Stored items
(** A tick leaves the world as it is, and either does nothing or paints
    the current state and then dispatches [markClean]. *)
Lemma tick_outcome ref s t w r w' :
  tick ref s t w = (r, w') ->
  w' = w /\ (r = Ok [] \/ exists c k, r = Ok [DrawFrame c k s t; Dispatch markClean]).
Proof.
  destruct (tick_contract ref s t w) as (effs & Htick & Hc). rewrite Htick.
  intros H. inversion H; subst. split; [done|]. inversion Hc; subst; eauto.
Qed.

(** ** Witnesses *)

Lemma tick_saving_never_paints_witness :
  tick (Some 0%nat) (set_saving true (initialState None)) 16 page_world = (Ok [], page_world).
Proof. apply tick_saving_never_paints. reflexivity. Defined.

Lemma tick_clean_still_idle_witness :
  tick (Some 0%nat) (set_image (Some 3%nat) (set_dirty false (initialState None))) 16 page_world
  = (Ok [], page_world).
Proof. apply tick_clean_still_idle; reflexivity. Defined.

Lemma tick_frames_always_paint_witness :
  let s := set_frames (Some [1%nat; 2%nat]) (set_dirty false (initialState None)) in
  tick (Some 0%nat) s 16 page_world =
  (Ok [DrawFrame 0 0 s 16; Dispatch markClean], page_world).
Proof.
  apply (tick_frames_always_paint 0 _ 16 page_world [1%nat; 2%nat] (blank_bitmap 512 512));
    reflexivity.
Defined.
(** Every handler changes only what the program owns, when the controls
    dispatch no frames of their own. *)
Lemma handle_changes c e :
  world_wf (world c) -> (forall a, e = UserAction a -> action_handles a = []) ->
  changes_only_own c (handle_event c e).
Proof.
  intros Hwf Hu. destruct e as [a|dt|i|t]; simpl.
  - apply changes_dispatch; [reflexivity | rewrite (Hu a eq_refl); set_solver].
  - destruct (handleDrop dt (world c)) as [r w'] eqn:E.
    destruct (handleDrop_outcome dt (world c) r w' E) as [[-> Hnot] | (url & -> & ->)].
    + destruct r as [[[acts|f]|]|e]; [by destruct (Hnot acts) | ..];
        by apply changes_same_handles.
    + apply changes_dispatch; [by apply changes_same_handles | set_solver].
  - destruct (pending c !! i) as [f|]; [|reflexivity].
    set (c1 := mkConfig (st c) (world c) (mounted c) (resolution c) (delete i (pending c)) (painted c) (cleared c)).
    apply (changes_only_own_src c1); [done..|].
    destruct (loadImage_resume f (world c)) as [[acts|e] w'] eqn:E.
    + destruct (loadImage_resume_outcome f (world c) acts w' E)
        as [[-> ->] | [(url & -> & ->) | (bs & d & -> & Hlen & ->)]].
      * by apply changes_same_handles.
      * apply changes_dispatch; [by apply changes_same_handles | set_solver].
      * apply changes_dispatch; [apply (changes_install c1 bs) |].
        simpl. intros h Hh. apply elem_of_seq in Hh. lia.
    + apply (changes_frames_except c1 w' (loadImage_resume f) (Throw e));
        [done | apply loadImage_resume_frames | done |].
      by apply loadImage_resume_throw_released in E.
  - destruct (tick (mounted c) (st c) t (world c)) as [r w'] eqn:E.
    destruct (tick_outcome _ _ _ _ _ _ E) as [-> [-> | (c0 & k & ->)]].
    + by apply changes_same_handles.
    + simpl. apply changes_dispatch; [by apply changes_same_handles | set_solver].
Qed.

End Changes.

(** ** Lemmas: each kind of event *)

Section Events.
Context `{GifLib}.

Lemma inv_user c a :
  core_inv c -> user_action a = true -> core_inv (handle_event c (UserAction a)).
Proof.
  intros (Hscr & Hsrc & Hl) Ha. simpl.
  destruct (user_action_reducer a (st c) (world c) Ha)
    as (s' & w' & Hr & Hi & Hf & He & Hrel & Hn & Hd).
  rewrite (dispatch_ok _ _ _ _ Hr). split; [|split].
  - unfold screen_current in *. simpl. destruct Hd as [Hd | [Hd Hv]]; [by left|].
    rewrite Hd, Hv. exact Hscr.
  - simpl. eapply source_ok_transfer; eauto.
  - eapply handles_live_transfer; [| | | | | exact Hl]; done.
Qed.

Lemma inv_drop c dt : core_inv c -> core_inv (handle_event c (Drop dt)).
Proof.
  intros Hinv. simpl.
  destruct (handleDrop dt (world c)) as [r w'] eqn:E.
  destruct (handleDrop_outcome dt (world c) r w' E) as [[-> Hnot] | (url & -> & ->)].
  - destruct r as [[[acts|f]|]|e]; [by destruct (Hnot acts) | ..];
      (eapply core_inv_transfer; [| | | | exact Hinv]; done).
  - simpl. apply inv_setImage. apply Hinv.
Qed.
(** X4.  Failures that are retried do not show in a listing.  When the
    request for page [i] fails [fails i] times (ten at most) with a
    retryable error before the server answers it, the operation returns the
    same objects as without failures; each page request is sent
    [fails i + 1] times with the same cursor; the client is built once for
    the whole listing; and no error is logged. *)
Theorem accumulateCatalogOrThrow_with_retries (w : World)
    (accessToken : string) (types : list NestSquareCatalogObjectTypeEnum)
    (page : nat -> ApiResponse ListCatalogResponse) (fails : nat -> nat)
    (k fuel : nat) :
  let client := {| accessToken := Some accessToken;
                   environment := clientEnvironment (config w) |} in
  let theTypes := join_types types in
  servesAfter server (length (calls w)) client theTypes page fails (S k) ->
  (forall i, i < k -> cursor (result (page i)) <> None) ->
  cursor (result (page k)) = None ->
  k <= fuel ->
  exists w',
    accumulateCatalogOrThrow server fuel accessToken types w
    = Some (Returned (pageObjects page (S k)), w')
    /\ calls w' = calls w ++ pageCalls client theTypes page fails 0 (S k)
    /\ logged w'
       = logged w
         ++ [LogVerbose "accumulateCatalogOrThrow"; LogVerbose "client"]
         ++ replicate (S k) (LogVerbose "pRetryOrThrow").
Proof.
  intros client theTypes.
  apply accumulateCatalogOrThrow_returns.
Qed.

What is expected = How many lines in the records above contain the word "acts"? Answer with the number alone.

Output for this task = 4